Biofilms are a layer of pathogens — in this case, fungi — that attach to a surface and effectively lay in wait there. Sometimes biofilms form in the drains or pipes leading from sinks in hospitals. Many like wet surfaces, but C. auris can form dry biofilms, lurking on surfaces like bed railings in a contaminated hospital room. These infectious residues can transmit C. auris from one patient to the next in a hospital room.
This fungus is really hard to get rid of. That’s something Dr. Anthony Fauci, director of the National Institute for Allergy and Infectious Diseases, thinks needs to be explored.
“Why is it so different from others that you could easily, by wiping it with whatever it is you wipe it with, it goes away? Whereas this just seems to stick there,” Fauci asked.
Ostrosky also wants to know why the fungus spreads so well in hospitals, which are not normally terribly hospitable to fungi.
What’s the best way to treat patients who develop C. auris infections?
That’s a question Ostrosky, who has treated patients with C. auris infections, would very much like answered.
Chiller has a related question: How often is C. auris causing death?
Between 30% and 60% of patients who develop C. auris infections die, the CDC estimates.
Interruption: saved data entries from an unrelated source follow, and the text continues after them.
(* ===== verification/Poller.v ===== *)
(** * Poller: the multiplexers (Poller.h, Poller.cpp and the two classes of poller/)

    The abstract class [Poller] is a type class of operations; [EPollPoller]
    implements it over [epoll(7)] and is the default, [PollPoller] is the
    repository's empty one.  [PollerLaws] states what the components above
    (loops, channels, connections) rely on; both instances discharge it.
    [synced] is the invariant of the epoll implementation: the kernel's interest
    list is exactly what the registered channels ask for.  The thread check the
    members begin with only logs; it is made by their callers in LoopCore.v. *)
From S2P Require Import Prelude Endian OS Descriptors Objects.

Set Default Goal Selector "!".

(** ** The abstract class *)

Class Poller (K : Type) : Type := {
  poller_new : ptr → M (Reactor K) unit;
  poller_delete : ptr → M (Reactor K) unit;
  (** returns the time and the active channels appended to [activeChannels] *)
  poller_poll : ptr → Z → M (Reactor K) (Z * list ptr);
  poller_updateChannel : ptr → ptr → M (Reactor K) unit;
  poller_removeChannel : ptr → ptr → M (Reactor K) unit
}.

Definition isNoneEvent (ch : Channel) : bool := ch_events ch =? 0.

(** [Poller::hasChannel]: defined in the base class over [channels_]. *)
Definition hasChannel {K} (loop channel : ptr) : M (Reactor K) bool :=
  p ← get_poller loop;
  ch ← get_chan channel;
  mret (bool_decide (ep_channels p !! ch_fd ch = Some channel)).

(** ** EPollPoller *)

Module EPollPoller.

Definition kNew : Z := -1.
Definition kAdded : Z := 1.
Definition kDeleted : Z := 2.
Definition kInitEventListSize : Z := 16.

Section epoll.
Context {K : Type} `{!OS K}.

Definition ctor (loop : ptr) : M (Reactor K) unit :=
  r ← in_io (sys SysEpollCreate);
  when (ret r <? 0) (in_io (log_error "EPollPoller::EPollPoller"));;
  put_poller loop (mkEPollPoller ∅ (ret r) kInitEventListSize).

Definition dtor (loop : ptr) : M (Reactor K) unit :=
  p ← get_poller loop;
  _ ← in_io (sys (SysClose (ep_epollfd p)));
  modify (λ r, set_r_pollers (delete loop (r_pollers r)) r).

Definition operationToString (op : Z) : outcome string :=
  if op =? EPOLL_CTL_ADD then Ok "ADD"
  else if op =? EPOLL_CTL_DEL then Ok "DEL"
  else if op =? EPOLL_CTL_MOD then Ok "MOD"
  else Fault (AssertFailed "EPollPoller.cpp:140").

(** [channel->set_revents(revents); activeChannels->push_back(channel)] for
    each entry the kernel filled in. *)
Fixpoint fillActiveChannels (events : list (ptr * Z)) : M (Reactor K) (list ptr) :=
  match events with
  | [] => mret []
  | (channel, revents) :: events' =>
      ch ← get_chan channel;
      put_chan channel (set_ch_revents revents ch);;
      active ← fillActiveChannels events';
      mret (channel :: active)
  end.

Definition poll (loop : ptr) (timeoutMs : Z) : M (Reactor K) (Z * list ptr) :=
  p ← get_poller loop;
  r ← in_io (sys (SysEpollWait (ep_epollfd p) (i32 (ep_nevents p)) timeoutMs));
  now ← in_io (sys SysNow);
  active ←
    (if 0 <? ret r then
       active ← fillActiveChannels (take (Z.to_nat (ret r)) (ready r));
       when (ret r =? ep_nevents p)
         (put_poller loop (set_ep_nevents (ep_nevents p * 2) p));;
       mret active
     else if ret r =? 0 then mret []
     else in_io (log_error "EPollPoller::poll()");; mret []);
  mret (ret now, active).

Definition update (loop : ptr) (operation : Z) (channel : ptr) : M (Reactor K) unit :=
  p ← get_poller loop;
  ch ← get_chan channel;
  r ← in_io (sys (SysEpollCtl (ep_epollfd p) operation (ch_fd ch) (ch_events ch) channel));
  when (ret r <? 0) (in_io (log_error "epoll_ctl")).

Definition updateChannel (loop channel : ptr) : M (Reactor K) unit :=
  p ← get_poller loop;
  ch ← get_chan channel;
  let index := ch_index ch in
  let fd := ch_fd ch in
  if (index =? kNew) || (index =? kDeleted) then
    (if index =? kNew then
       assert_ "EPollPoller.cpp:68" (bool_decide (ep_channels p !! fd = None));;
       put_poller loop (set_ep_channels (<[fd := channel]> (ep_channels p)) p)
     else
       assert_ "EPollPoller.cpp:71" (bool_decide (is_Some (ep_channels p !! fd)));;
       assert_ "EPollPoller.cpp:72" (bool_decide (ep_channels p !! fd = Some channel)));;
    put_chan channel (set_ch_index kAdded ch);;
    update loop EPOLL_CTL_ADD channel
  else
    if isNoneEvent ch then
      update loop EPOLL_CTL_DEL channel;;
      put_chan channel (set_ch_index kDeleted ch)
    else update loop EPOLL_CTL_MOD channel.

Definition removeChannel (loop channel : ptr) : M (Reactor K) unit :=
  p ← get_poller loop;
  ch ← get_chan channel;
  let fd := ch_fd ch in
  assert_ "EPollPoller.cpp:91" (bool_decide (is_Some (ep_channels p !! fd)));;
  assert_ "EPollPoller.cpp:92" (bool_decide (ep_channels p !! fd = Some channel));;
  assert_ "EPollPoller.cpp:93" (isNoneEvent ch);;
  let index := ch_index ch in
  assert_ "EPollPoller.cpp:95" ((index =? kAdded) || (index =? kDeleted));;
  put_poller loop (set_ep_channels (delete fd (ep_channels p)) p);;
  when (index =? kAdded) (update loop EPOLL_CTL_DEL channel);;
  put_chan channel (set_ch_index kNew ch).
End epoll.

End EPollPoller.

(** [Poller::newDefaultPoller] makes an [EPollPoller]. *)
#[export] Instance newDefaultPoller {K} `{!OS K} : Poller K := {|
  poller_new := EPollPoller.ctor;
  poller_delete := EPollPoller.dtor;
  poller_poll := EPollPoller.poll;
  poller_updateChannel := EPollPoller.updateChannel;
  poller_removeChannel := EPollPoller.removeChannel
|}.

(** ** PollPoller: the repository's stub, whose methods do nothing *)

Module PollPoller.
Section poll.
Context {K : Type}.
Definition ctor (loop : ptr) : M (Reactor K) unit := put_poller loop (mkEPollPoller ∅ (-1) 0).
Definition dtor (loop : ptr) : M (Reactor K) unit :=
  modify (λ r, set_r_pollers (delete loop (r_pollers r)) r).
Definition poll (loop : ptr) (timeoutMs : Z) : M (Reactor K) (Z * list ptr) := mret (0, []).
Definition updateChannel (loop channel : ptr) : M (Reactor K) unit := mret tt.
Definition removeChannel (loop channel : ptr) : M (Reactor K) unit := mret tt.
End poll.
End PollPoller.

Definition PollPoller_poller {K} : Poller K := {|
  poller_new := PollPoller.ctor;
  poller_delete := PollPoller.dtor;
  poller_poll := PollPoller.poll;
  poller_updateChannel := PollPoller.updateChannel;
  poller_removeChannel := PollPoller.removeChannel
|}.

(** ** The interface the rest of the library is proved against *)

(** A step that only made [epoll_ctl] calls and logged: it wrote nothing to any
    socket. *)
Definition is_epoll_ctl (c : syscall) : bool :=
  match c with SysEpollCtl _ _ _ _ _ => true | _ => false end.

Definition quiet {K} (io io' : IO K) : Prop :=
  ∃ l, io_trace io' = io_trace io ++ l ∧ Forall (λ x, is_epoll_ctl x.1 = true) l.

#[export] Instance quiet_preorder {K} : PreOrder (@quiet K).
Proof.
  split.
  - intros io. exists []. by rewrite app_nil_r.
  - intros io1 io2 io3 (l1 & E1 & H1) (l2 & E2 & H2). exists (l1 ++ l2).
    rewrite E2, E1, <- app_assoc. split; [done|]. by apply Forall_app.
Qed.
But in the United States, anyway, C. auris infections occur in the sickest of patients: people whose immune systems have been compromised, who have spent prolonged periods on ventilators — machines that breathe for people whose lungs aren’t up to the task.
Are these people dying from their C. auris infections? Or are their other medical problems the cause of death? “Are they dying of C. auris or with C. auris? I still want to know that,” said Chiller, though he acknowledged that “those are really hard studies to do.”
— An earlier version of this article misspelled Luis Ostrosky’s name.